复盘：Jetson AGX Xavier部署YOLOv5结合ROS小车实现对目标的检测跟踪@[TOC](文章目录) 将目标检测算法yolov5部署到jetson agx Xavier上，让小车或者无人机背着Xavier，实现单目标的检测和跟踪，利用跟踪结果控制小车或者无人机的行动控制硬件：Jetson AGX XavierROS小车或大疆无人机无线模块信号线软件：YOLOv5算法ROS安装远程控制实现整体思路方案实现总结

将目标检测算法yolov5部署到jetson agx Xavier上，让小车或者无人机背着Xavier，实现单目标的检测和跟踪，利用跟踪结果控制小车或者无人机的行动控制

硬件：

Jetson AGX Xavier

ROS小车或大疆无人机

小车需搭载有摄像头。

无线模块

某宝购买：

无线模块使用的是官方推荐的M.2接口的intel 8265无线网卡，

某宝上有带天线整套卖的可以自行购买。

Xavier的一个缺点是天线不好固定，我简单的用黑胶带固定。

外站大佬有为Xavier设计外壳可以很好固定天线，希望国内也能有大佬设计一款。

信号线

信号线用于Xavier与小车嵌入式底盘进行通信，一般为串口通信。

用来发送控制命令的

软件：

YOLOv5算法

Jetson AGX Xavier实现TensorRT加速YOLOv5进行实时检测

ROS安装

Robot Operating System，机器人操作系统，简称ROS。

在许多机器人控制，小车控制领域中都会使用ROS。

ROS提供的C++，Python编程接口，让人工智能与ROS结合控制机器人动作的方案变得更加可行。

可实现目标追踪的任务：实现一个简单的追人。

采用yolov5算法进行检测，jetson与ROS通信对小车进行控制。

根据文章

Jetson AGX Xavier安装ROS

安装ROS。

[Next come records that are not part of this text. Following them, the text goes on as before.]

(** *** Some schedule makes the call return *)

Lemma step_roomy s ev s' : roomy s → step s ev = Some s' → roomy s'.
Proof.
  unfold roomy. intros [Ho He] (-> & -> & _ & _ & ? & _ & ? & _)%step_budget.
  split; lia.
Qed.

Lemma roomy_can_step s g t :
  roomy s → st_panicked s = false → st_tasks s !! g = Some t → unfinished t →
  is_Some (step s (EvGo g)).
Proof.
  intros [Ho He] Hp Hg Hun. unfold step, step_go. rewrite Hp, Hg.
  destruct t as [table cm page|[|[c|e|] todo]]; [|done| | |].
  - by destruct (Bigtable.ReadRows (st_bt s) table page) as [[??]?].
  - pose proof (sum_list_with_in _ out_budget _ (list_elem_of_lookup_2 _ _ _ Hg)) as Hle.
    simpl in Hle. rewrite decide_True by lia. done.
  - pose proof (sum_list_with_in _ err_budget _ (list_elem_of_lookup_2 _ _ _ Hg)) as Hle.
    simpl in Hle. rewrite decide_True by lia. done.
  - done.
Qed.

Lemma gather_frame_refl s : gather_frame s s.
Proof. by unfold gather_frame. Qed.

Lemma gather_frame_trans s1 s2 s3 :
  gather_frame s1 s2 → gather_frame s2 s3 → gather_frame s1 s3.
Proof.
  intros (? & ? & ? & ? & ? & ?) (? & ? & ? & ? & ? & ?).
  unfold gather_frame. split_and!; try congruence. auto.
Qed.

Lemma step_go_frame s g s' : step s (EvGo g) = Some s' → gather_frame s s'.
Proof.
  intros [_ Hc]%step_case_of. unfold gather_frame.
  inversion Hc as [? table cm page b' rows err Hg Hread|? c todo Hg Hcap
                  |? e todo Hg Hcap|? todo Hg| | | |]; subst; simpl;
    rewrite length_insert; (split_and!; [done..|]);
    intros g' Hg'; (destruct (decide (g = g')) as [->|Hne];
      [congruence|by rewrite list_lookup_insert_ne]).
Qed.

Lemma finish_running tables todo : ∀ s g,
  st_tasks s !! g = Some (Running todo) → roomy s → calm tables s →
  ∃ sched s', run s sched = Some s' ∧ gather_frame s s' ∧
              st_tasks s' !! g = Some (Running []).
Proof.
  induction todo as [|a todo IH]; intros s g Hg Hroom Hcalm.
  { exists [], s. split_and!; [done|apply gather_frame_refl|done]. }
  destruct Hcalm as (HT & Hp & Hall).
  destruct (roomy_can_step s g _ Hroom Hp Hg) as [s1 Hstep]; [done|].
  assert (st_tasks s1 !! g = Some (Running todo)) as Hg1.
  { destruct (step_case_of _ _ _ Hstep) as [_ Hc].
    inversion Hc; subst; simpl; simplify_eq;
      apply list_lookup_insert_eq; by eapply lookup_lt_Some. }
  destruct (IH s1 g Hg1) as (sched & s' & Hrun & Hfr & Hg').
  - by eapply step_roomy.
  - by eapply step_calm.
  - exists (EvGo g :: sched), s'. simpl. rewrite Hstep. split_and!; [done| |done].
    eapply gather_frame_trans; [|done]. by eapply step_go_frame.
Qed.

Lemma finish_task tables s g t :
  st_tasks s !! g = Some t → roomy s → calm tables s →
  ∃ sched s', run s sched = Some s' ∧ gather_frame s s' ∧
              st_tasks s' !! g = Some (Running []).
Proof.
  intros Hg Hroom Hcalm. destruct t as [table cm page|todo].
  - destruct (roomy_can_step s g _ Hroom (proj1 (proj2 Hcalm)) Hg) as [s1 Hstep];
      [done|].
    assert (∃ todo, st_tasks s1 !! g = Some (Running todo)) as [todo Hg1].
    { destruct (step_case_of _ _ _ Hstep) as [_ Hc].
      inversion Hc; subst; simpl; simplify_eq. eexists.
      apply list_lookup_insert_eq. by eapply lookup_lt_Some. }
    destruct (finish_running tables todo s1 g Hg1) as (sched & s' & Hrun & Hfr & Hg').
    + by eapply step_roomy.
    + by eapply step_calm.
    + exists (EvGo g :: sched), s'. simpl. rewrite Hstep. split_and!; [done| |done].
      eapply gather_frame_trans; [|done]. by eapply step_go_frame.
  - by eapply finish_running.
Qed.

Lemma finish_tasks tables k : ∀ s,
  (k ≤ length (st_tasks s))%nat → roomy s → calm tables s →
  ∃ sched s', run s sched = Some s' ∧ gather_frame s s' ∧
              ∀ g, (g < k)%nat → st_tasks s' !! g = Some (Running []).
Proof.
  induction k as [|k IH]; intros s Hk Hroom Hcalm.
  { exists [], s. split_and!; [done|apply gather_frame_refl|]. lia. }
  destruct (IH s) as (sched1 & s1 & Hrun1 & Hfr1 & Hdone1); [lia|done..|].
  assert (roomy s1) as Hroom1
    by (eapply (run_invariant roomy); [apply step_roomy|done..]).
  assert (calm tables s1) as Hcalm1
    by (eapply (run_invariant (calm tables)); [apply step_calm|done..]).
  destruct (lookup_lt_is_Some_2 (st_tasks s1) k) as [t Ht].
  { destruct Hfr1 as (_ & _ & _ & _ & -> & _). lia. }
  destruct (finish_task tables s1 k t Ht Hroom1 Hcalm1) as (sched2 & s2 & Hrun2 & Hfr2 & Hk2).
  exists (sched1 ++ sched2), s2. split_and!.
  - by rewrite (run_app _ _ _ _ Hrun1).
  - by eapply gather_frame_trans.
  - intros g Hg. destruct (decide (g = k)) as [->|]; [done|].
    destruct Hfr2 as (_ & _ & _ & _ & _ & Hkeep). apply Hkeep, Hdone1. lia.
Qed.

能够通过键盘控制ROS小车运动。（由于小车各不相同，大家自行根据小车资料配置，一般都很全面）

远程控制

根据文章

jetson agx xavier 完美使用NoMachine远程桌面控制

能够实现对Xavier进行远程桌面控制。（小车运动总不好背个显示器啥的）

实现

整体思路

不妨将人作为小车跟踪对象，将YOLOv5算法获得的人体目标框信息，

变成简单的左转、右转或者直行以及原地转圈指令。

然后该如何将这个指令发给小车呢，

我对ROS控制小车方面也很生疏，那我的想法就是：

结合ROS现有的键盘控制代码teleop_twist_keyboard.py，把按键信息改为控制指令，就完事了。

（当然这个方法是我实在不知道ROS控制小车的代码该如何写时想出来的，精通ROS的大佬就当看个笑话好了哈）。

方案实现

运行roscore

roscore

运行Base_control

这个launch文件用于建立Xavier与小车底盘的通信，负责收发信息。

这个地方根据各自小车的资料运行，如果你能通过键盘控制小车运动了，那肯定知道是啥了。

roslaunch ./xxx/Base_control.launch

目标跟踪程序

在tensorrtx/yolov5文件夹下新建Follow.py ，复制以下代码（代码很粗糙，仅作参考）。

注意 libmyplugins.so，yolov5s.engine这两个文件的路径。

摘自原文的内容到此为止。